● INSTRUCTIONS TO FOLLOW
Only one stretch of the data below is needed. Output the lines from the one with "B) (l : list" up to and including the one with "Definition PrimaryKeyValue (model", exactly as they stand.

● PROVIDED DATA
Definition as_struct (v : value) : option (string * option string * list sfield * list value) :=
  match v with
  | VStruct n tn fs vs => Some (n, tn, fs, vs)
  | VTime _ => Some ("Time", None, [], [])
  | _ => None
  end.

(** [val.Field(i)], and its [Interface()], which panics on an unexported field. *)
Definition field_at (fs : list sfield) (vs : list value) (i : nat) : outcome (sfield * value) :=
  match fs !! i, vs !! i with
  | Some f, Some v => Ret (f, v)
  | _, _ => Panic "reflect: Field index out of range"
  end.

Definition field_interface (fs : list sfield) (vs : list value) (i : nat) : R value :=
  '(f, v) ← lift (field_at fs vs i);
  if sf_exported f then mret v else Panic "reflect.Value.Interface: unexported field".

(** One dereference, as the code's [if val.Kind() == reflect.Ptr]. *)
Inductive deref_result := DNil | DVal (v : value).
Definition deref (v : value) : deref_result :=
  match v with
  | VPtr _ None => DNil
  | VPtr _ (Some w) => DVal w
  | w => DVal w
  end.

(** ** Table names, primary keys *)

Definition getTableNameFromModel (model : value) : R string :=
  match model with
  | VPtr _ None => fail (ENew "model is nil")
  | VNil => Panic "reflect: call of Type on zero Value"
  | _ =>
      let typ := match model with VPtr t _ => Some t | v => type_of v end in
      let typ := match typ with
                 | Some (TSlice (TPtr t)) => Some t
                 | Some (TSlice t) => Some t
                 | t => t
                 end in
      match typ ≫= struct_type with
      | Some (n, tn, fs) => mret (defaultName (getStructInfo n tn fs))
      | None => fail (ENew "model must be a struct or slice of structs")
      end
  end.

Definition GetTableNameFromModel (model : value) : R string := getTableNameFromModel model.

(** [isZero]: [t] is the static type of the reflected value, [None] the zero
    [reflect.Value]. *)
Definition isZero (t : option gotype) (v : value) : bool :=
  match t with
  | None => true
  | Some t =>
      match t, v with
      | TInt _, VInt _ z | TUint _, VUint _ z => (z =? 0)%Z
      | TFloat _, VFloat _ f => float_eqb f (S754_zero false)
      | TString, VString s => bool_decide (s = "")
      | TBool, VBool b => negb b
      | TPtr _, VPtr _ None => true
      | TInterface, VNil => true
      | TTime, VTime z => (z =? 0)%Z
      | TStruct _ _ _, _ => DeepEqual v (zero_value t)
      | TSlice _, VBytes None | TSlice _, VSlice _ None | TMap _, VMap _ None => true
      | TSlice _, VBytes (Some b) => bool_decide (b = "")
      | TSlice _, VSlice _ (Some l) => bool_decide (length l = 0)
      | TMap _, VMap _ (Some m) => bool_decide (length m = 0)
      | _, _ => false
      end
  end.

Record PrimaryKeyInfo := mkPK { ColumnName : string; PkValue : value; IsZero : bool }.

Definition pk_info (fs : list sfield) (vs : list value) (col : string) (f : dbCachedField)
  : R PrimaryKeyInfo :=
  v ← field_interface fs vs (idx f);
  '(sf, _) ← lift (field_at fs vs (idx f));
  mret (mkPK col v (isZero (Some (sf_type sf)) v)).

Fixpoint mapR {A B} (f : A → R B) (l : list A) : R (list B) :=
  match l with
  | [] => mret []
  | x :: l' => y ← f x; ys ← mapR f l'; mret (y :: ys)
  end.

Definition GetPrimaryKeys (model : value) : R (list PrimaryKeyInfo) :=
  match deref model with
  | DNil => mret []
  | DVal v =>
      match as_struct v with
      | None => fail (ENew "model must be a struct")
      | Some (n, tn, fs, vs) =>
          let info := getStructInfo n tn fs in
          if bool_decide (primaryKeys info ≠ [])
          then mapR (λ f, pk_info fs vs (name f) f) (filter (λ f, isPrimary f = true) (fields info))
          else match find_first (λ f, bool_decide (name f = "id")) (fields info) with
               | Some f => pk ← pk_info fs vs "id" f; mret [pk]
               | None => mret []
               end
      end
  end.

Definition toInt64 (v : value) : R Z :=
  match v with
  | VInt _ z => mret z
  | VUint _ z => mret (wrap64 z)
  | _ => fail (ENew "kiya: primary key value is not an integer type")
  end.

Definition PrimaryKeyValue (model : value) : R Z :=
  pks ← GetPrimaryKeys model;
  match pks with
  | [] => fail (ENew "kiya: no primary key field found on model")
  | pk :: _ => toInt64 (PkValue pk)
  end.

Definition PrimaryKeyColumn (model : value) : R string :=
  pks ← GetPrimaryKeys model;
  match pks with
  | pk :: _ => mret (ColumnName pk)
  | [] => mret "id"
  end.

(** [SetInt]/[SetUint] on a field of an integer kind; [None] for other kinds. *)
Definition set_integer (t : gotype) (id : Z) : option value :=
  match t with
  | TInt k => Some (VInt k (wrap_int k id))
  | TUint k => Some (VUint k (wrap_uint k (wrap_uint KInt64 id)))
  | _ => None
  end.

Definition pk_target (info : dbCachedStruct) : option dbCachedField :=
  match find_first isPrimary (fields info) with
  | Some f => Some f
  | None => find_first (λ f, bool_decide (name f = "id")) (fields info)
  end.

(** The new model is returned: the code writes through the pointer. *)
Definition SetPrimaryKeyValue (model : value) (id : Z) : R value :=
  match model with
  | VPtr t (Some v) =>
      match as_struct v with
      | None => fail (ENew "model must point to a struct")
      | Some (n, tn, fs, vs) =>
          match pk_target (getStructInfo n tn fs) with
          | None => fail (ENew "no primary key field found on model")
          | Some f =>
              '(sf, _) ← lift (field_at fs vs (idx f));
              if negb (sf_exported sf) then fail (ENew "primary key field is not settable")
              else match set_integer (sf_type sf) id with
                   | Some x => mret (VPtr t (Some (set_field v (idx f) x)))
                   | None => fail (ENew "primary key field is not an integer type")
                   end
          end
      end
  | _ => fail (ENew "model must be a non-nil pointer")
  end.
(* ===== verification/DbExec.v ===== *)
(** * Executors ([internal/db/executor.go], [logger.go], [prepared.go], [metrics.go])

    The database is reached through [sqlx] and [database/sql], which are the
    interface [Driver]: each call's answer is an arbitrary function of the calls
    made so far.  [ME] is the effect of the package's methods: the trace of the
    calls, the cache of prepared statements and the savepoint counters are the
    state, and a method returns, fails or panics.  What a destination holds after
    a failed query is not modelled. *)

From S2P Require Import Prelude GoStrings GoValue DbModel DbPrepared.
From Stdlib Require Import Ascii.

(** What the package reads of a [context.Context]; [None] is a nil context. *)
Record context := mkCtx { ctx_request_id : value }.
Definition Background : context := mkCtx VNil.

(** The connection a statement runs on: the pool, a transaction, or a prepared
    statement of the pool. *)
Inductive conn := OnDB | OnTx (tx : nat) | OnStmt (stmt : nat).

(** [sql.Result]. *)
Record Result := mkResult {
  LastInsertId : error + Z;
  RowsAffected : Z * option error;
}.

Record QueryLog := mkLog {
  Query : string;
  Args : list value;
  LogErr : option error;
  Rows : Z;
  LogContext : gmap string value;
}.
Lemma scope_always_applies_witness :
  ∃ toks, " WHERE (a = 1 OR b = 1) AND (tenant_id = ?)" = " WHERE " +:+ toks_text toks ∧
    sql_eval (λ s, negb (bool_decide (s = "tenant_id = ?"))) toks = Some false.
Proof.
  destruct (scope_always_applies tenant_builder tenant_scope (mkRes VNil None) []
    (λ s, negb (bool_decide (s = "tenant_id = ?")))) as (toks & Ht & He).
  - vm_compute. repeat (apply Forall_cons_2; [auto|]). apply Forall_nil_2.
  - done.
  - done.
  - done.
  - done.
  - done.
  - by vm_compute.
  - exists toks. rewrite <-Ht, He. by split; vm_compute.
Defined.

...

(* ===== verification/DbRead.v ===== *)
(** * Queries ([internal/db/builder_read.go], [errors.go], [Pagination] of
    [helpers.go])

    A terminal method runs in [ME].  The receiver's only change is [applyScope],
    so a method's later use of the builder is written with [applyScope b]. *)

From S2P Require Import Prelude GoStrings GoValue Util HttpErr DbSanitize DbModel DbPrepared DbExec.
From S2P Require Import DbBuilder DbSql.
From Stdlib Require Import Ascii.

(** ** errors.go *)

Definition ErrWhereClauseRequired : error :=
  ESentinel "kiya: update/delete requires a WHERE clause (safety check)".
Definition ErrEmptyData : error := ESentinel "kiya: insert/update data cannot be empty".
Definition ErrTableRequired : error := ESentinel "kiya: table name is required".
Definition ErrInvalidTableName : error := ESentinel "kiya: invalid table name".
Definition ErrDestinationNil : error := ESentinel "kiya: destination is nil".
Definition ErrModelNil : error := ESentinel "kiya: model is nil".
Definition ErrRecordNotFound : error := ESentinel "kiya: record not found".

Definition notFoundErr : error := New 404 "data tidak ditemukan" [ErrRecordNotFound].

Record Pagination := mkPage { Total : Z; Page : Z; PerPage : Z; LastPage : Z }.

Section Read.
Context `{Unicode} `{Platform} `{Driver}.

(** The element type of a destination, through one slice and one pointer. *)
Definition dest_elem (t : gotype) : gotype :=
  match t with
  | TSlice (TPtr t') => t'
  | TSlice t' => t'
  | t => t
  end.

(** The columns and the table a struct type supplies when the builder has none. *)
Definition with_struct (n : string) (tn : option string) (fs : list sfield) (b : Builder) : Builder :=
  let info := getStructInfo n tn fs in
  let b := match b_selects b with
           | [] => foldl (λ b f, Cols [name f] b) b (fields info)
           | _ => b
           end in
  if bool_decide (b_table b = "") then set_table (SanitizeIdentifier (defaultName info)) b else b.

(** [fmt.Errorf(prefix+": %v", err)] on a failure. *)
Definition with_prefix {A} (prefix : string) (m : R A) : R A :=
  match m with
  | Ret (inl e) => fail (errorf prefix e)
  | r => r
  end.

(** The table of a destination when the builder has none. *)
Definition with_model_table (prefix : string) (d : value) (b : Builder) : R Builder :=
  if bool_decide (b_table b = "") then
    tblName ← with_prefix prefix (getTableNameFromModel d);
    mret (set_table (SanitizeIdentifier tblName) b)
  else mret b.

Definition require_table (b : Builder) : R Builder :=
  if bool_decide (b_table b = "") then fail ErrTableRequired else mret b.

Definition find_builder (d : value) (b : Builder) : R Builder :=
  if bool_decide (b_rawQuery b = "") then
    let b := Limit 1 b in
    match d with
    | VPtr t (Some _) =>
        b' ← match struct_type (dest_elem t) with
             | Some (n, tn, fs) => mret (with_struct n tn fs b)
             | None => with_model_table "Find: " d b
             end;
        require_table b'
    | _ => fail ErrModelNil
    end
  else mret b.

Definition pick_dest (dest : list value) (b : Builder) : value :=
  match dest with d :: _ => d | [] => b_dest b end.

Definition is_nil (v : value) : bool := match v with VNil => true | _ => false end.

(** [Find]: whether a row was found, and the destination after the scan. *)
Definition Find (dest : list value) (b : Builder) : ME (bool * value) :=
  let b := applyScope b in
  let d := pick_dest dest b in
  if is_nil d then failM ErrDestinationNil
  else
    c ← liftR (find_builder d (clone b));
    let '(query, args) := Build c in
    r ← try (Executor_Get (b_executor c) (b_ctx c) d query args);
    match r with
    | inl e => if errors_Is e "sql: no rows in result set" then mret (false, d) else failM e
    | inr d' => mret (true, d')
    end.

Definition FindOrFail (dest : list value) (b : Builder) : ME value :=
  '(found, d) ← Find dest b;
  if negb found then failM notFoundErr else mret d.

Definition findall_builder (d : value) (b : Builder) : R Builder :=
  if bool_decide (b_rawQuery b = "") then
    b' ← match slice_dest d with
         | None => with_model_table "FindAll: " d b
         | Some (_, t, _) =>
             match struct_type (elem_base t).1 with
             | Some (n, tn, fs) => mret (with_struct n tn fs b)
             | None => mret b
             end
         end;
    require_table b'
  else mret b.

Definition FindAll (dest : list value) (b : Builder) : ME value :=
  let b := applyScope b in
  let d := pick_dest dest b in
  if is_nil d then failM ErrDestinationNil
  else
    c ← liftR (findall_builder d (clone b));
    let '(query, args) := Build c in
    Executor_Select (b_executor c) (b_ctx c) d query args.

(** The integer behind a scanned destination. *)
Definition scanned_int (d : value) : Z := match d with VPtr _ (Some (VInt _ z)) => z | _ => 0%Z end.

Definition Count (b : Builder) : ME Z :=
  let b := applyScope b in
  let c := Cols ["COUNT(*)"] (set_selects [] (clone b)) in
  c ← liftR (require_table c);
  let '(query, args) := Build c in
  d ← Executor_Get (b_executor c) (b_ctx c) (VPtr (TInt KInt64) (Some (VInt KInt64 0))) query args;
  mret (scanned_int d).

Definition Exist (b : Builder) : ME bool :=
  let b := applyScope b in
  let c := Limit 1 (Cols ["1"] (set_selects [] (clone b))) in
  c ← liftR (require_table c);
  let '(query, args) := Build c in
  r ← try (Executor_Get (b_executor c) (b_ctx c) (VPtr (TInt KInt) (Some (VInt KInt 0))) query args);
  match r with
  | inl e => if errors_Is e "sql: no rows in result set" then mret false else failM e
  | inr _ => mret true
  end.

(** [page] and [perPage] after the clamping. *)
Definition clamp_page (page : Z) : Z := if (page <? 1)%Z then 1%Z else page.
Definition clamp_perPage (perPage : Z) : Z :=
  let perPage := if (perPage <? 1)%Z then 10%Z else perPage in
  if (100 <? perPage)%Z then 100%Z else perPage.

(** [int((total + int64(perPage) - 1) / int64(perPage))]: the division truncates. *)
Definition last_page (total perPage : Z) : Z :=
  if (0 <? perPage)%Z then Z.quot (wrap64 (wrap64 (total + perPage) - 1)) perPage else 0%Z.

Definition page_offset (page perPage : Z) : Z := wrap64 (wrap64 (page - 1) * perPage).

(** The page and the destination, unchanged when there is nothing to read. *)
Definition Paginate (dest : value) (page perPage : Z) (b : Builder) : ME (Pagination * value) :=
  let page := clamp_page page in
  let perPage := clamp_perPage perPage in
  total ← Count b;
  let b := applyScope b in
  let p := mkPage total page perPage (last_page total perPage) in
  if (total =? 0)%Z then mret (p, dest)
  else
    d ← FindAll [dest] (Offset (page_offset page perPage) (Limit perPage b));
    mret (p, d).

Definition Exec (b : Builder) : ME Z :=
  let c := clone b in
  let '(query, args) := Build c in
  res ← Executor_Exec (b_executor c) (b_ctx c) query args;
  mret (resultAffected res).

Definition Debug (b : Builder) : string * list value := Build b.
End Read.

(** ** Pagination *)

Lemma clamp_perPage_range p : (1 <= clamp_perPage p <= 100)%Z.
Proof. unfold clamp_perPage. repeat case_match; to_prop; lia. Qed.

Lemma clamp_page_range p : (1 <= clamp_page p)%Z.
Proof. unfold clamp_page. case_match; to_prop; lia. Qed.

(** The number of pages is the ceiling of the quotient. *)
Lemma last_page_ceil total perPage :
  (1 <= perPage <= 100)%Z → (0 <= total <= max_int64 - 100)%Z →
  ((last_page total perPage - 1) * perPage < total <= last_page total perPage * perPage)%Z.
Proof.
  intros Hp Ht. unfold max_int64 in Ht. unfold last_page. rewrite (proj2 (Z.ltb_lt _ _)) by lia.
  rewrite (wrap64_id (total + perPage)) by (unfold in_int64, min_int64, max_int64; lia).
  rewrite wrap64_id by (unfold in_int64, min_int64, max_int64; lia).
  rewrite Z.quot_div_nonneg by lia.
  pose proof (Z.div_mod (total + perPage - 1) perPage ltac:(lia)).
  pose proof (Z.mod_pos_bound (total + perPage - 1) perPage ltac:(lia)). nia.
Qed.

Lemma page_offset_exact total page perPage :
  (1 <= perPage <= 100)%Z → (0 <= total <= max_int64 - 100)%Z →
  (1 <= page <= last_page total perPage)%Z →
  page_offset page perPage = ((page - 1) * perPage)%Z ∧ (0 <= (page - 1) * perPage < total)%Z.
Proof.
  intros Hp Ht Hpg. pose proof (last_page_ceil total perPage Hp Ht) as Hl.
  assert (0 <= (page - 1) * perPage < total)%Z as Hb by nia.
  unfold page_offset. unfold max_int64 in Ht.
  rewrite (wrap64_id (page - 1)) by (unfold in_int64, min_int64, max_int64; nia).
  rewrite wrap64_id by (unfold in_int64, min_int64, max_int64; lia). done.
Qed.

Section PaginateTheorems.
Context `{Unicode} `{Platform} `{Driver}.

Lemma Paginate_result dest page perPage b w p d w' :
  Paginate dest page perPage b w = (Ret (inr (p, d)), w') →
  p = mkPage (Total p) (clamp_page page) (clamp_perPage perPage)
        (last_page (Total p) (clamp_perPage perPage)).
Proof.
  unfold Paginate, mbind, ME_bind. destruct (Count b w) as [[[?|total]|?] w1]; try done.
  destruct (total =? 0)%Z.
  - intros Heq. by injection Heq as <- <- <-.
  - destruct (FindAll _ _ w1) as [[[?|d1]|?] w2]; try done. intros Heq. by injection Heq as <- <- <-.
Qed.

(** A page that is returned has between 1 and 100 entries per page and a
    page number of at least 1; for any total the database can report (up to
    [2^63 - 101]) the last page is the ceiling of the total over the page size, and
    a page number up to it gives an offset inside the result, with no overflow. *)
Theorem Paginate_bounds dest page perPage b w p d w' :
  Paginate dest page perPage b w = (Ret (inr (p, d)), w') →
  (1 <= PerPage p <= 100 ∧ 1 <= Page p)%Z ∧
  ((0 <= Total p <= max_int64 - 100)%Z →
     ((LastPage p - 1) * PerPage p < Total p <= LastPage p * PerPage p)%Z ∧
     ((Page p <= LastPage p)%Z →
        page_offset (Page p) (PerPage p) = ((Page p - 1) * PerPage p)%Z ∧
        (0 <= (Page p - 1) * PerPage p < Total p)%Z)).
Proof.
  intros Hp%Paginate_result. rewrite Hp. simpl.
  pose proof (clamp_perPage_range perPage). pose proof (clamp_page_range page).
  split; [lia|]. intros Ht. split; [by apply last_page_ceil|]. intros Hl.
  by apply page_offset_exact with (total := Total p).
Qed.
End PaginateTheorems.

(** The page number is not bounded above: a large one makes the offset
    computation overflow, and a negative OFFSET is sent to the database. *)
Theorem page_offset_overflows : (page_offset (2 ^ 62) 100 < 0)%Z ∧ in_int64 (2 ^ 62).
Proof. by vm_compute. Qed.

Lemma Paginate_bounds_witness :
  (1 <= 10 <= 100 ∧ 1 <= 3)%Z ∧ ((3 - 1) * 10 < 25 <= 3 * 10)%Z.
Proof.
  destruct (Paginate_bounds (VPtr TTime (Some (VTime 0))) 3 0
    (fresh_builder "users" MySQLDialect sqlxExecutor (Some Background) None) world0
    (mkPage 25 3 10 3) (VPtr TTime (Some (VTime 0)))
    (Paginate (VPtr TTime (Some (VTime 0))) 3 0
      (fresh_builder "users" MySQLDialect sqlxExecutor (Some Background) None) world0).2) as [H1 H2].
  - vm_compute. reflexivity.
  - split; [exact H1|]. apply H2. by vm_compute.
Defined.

● RESPONSE TO THIS TASK
Fixpoint mapR {A B} (f : A → R B) (l : list A) : R (list B) :=
  match l with
  | [] => mret []
  | x :: l' => y ← f x; ys ← mapR f l'; mret (y :: ys)
  end.

Definition GetPrimaryKeys (model : value) : R (list PrimaryKeyInfo) :=
  match deref model with
  | DNil => mret []
  | DVal v =>
      match as_struct v with
      | None => fail (ENew "model must be a struct")
      | Some (n, tn, fs, vs) =>
          let info := getStructInfo n tn fs in
          if bool_decide (primaryKeys info ≠ [])
          then mapR (λ f, pk_info fs vs (name f) f) (filter (λ f, isPrimary f = true) (fields info))
          else match find_first (λ f, bool_decide (name f = "id")) (fields info) with
               | Some f => pk ← pk_info fs vs "id" f; mret [pk]
               | None => mret []
               end
      end
  end.

Definition toInt64 (v : value) : R Z :=
  match v with
  | VInt _ z => mret z
  | VUint _ z => mret (wrap64 z)
  | _ => fail (ENew "kiya: primary key value is not an integer type")
  end.

Definition PrimaryKeyValue (model : value) : R Z :=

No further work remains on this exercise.